__What is being asked__
Your answer should be one number, namely how many lines in the listing below include the word "reading".

*** Opening Data section ***

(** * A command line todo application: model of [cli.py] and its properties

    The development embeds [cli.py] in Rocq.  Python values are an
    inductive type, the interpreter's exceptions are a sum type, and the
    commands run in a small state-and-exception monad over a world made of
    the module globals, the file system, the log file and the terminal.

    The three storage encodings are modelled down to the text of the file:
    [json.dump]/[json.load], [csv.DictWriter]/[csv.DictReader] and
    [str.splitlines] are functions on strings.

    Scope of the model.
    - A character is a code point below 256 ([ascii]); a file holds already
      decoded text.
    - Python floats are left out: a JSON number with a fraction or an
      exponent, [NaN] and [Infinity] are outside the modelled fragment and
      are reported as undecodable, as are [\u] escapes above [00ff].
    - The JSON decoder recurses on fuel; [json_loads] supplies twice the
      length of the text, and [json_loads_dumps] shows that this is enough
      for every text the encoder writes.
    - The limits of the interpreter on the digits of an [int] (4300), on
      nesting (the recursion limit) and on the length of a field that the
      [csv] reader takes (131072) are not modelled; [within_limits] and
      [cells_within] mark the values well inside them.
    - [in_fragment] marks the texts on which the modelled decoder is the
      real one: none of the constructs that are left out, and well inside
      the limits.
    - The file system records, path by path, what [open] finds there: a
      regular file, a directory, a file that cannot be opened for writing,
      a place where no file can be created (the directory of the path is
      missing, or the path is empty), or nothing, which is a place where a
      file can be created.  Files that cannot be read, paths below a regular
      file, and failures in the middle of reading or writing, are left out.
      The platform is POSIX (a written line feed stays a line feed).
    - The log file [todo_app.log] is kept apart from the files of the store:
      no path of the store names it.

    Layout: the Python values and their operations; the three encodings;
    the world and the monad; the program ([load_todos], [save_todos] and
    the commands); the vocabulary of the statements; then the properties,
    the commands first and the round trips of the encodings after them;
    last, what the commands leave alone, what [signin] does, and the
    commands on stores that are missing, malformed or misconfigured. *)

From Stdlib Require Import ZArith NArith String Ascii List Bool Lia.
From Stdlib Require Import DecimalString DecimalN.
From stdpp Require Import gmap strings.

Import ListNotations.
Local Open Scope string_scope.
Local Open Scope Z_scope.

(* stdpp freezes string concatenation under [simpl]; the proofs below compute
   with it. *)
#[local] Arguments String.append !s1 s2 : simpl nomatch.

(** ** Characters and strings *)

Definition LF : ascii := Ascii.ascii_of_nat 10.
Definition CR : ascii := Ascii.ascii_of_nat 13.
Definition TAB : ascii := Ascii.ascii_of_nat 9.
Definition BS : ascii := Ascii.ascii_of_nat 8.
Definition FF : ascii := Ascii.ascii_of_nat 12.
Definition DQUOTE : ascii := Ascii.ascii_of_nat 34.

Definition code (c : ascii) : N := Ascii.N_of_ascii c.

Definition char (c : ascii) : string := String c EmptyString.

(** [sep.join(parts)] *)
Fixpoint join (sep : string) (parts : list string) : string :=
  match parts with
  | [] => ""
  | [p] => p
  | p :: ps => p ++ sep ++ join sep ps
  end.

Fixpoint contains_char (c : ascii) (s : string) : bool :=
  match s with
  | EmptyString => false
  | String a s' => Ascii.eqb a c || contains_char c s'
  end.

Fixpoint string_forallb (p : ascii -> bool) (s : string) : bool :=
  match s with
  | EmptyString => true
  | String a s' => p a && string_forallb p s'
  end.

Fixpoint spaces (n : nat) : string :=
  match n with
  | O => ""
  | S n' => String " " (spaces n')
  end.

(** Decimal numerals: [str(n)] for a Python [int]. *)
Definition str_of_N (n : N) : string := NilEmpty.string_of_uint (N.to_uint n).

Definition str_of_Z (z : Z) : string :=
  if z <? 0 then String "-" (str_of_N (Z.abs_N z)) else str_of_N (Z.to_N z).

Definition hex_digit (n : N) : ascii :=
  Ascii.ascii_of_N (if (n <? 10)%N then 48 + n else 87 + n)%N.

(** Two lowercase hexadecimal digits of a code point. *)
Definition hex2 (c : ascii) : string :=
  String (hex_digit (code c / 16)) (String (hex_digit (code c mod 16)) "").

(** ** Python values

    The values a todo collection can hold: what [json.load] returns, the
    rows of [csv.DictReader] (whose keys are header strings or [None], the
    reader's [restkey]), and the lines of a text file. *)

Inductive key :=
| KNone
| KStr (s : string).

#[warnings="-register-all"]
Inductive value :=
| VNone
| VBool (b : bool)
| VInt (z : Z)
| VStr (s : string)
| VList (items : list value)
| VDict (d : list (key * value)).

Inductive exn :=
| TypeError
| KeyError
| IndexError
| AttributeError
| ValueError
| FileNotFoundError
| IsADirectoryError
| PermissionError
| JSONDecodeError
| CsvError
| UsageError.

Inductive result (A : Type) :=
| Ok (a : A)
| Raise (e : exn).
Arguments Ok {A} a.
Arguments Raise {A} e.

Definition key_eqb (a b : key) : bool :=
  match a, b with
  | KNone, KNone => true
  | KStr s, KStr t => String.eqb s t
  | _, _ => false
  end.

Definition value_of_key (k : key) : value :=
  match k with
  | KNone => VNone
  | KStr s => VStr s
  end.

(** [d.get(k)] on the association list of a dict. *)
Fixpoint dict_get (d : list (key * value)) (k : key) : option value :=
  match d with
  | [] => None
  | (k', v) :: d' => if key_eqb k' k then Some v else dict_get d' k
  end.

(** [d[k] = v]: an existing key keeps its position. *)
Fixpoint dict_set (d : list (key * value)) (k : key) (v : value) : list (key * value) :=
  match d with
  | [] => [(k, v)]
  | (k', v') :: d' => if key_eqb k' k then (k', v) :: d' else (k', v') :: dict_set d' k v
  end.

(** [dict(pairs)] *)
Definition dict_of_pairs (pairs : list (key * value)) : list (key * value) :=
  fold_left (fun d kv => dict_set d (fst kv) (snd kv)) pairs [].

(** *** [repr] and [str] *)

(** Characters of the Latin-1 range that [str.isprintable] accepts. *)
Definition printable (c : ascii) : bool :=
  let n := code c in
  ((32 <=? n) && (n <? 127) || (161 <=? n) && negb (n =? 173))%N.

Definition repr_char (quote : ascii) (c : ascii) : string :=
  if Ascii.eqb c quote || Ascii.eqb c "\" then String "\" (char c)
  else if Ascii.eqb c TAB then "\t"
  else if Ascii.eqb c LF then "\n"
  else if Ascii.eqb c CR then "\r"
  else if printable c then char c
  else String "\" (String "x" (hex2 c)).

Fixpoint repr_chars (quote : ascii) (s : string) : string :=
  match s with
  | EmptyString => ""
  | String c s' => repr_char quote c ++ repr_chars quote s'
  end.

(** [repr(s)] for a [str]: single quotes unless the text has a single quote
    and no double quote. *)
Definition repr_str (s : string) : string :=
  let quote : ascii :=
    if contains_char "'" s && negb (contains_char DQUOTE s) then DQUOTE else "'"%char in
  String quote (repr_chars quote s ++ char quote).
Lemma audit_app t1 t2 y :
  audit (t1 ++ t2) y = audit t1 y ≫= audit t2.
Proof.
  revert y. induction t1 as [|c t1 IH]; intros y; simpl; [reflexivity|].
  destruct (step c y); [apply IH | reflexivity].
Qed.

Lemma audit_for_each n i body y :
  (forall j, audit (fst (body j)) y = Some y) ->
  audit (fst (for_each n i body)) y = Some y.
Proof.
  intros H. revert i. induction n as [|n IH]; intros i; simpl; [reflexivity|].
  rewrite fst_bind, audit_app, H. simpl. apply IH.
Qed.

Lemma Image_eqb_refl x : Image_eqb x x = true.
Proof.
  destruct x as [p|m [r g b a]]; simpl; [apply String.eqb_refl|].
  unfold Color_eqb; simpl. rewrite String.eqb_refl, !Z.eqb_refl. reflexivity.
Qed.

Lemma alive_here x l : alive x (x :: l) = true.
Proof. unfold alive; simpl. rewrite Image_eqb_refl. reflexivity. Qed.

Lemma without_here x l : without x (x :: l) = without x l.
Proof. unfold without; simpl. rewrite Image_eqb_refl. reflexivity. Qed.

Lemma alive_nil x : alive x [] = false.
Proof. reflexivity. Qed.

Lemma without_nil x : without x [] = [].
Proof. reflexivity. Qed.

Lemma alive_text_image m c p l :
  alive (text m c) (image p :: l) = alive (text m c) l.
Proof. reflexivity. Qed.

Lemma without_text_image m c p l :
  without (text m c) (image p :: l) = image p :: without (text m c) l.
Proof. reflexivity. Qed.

*** Closing Data section ***
*** Opening Data section ***

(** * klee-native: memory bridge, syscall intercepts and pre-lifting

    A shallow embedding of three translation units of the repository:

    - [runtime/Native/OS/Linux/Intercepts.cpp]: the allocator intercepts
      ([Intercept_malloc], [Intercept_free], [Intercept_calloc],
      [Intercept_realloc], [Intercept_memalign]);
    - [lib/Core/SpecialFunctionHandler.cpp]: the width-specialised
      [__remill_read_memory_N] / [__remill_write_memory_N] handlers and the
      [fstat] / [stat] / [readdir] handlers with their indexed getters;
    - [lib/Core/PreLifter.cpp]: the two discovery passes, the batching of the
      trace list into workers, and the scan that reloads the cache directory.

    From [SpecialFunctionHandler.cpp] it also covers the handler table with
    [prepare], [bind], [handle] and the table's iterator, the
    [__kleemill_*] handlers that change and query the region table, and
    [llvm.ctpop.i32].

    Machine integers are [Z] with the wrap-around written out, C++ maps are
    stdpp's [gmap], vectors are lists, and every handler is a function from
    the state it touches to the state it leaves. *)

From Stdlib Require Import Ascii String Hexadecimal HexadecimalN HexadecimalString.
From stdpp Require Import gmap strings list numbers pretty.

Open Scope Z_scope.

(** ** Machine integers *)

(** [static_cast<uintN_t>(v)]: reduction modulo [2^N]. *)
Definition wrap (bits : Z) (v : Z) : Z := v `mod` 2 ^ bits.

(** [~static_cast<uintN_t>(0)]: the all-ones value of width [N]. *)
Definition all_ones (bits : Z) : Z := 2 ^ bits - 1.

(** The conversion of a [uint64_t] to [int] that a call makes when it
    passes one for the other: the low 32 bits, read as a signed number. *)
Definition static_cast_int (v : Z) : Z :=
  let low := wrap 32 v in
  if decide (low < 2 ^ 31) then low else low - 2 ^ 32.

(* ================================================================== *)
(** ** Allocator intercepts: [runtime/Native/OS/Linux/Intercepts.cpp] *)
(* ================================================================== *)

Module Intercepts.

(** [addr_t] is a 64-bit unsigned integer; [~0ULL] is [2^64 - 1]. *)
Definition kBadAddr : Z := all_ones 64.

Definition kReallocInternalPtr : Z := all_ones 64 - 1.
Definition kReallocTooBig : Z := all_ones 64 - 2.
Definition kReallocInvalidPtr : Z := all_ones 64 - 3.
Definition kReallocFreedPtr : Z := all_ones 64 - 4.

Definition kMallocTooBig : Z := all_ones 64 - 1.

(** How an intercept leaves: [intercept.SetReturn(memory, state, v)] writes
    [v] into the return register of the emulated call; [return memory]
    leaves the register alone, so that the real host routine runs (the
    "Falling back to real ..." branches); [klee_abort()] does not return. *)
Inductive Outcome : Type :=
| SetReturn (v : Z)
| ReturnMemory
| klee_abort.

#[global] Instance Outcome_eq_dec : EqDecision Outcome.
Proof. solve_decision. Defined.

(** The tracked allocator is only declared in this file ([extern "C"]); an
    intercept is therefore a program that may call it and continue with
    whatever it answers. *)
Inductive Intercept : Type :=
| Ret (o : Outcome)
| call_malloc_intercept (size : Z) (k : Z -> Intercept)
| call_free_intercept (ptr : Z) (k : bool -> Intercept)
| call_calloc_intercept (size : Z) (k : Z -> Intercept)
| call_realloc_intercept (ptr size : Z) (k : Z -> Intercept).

*** Closing Data section ***
*** Opening Data section ***

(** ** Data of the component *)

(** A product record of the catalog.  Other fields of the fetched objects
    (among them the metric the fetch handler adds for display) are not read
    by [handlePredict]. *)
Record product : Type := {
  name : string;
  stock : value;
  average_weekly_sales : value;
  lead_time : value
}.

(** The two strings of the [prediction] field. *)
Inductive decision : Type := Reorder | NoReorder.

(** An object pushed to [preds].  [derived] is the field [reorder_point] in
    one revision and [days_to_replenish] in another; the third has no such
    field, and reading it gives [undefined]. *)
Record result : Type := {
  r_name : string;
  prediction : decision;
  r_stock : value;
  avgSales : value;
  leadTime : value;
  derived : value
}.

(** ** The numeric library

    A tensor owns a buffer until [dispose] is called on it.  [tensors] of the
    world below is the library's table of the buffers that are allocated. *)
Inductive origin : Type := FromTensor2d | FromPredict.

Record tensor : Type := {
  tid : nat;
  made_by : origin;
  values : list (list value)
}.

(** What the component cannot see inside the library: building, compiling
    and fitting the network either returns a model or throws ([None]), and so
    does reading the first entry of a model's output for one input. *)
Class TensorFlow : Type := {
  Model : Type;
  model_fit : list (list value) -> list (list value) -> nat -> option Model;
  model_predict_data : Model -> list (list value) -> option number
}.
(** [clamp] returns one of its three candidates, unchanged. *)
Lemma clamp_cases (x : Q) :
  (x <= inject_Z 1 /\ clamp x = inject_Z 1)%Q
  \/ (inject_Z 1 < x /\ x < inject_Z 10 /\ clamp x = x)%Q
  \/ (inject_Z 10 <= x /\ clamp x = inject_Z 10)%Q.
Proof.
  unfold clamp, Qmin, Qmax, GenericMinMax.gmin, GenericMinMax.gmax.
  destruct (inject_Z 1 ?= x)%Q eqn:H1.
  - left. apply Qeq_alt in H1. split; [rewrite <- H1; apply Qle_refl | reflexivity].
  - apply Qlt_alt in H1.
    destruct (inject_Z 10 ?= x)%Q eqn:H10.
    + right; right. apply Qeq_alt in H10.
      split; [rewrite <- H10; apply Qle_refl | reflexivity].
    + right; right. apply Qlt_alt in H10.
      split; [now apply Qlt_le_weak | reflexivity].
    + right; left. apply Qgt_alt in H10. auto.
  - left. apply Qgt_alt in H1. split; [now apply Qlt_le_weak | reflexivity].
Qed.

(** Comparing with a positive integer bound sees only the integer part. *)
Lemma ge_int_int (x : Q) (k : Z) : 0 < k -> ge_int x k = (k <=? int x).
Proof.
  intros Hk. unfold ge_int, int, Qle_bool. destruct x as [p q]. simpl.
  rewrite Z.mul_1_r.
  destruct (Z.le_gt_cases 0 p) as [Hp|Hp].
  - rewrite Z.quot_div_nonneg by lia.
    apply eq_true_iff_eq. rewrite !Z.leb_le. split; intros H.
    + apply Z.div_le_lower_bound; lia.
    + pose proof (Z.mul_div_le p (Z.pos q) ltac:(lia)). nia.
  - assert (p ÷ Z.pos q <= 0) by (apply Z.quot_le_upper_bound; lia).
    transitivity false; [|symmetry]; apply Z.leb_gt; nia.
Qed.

*** Closing Data section ***

__Result of this task__
3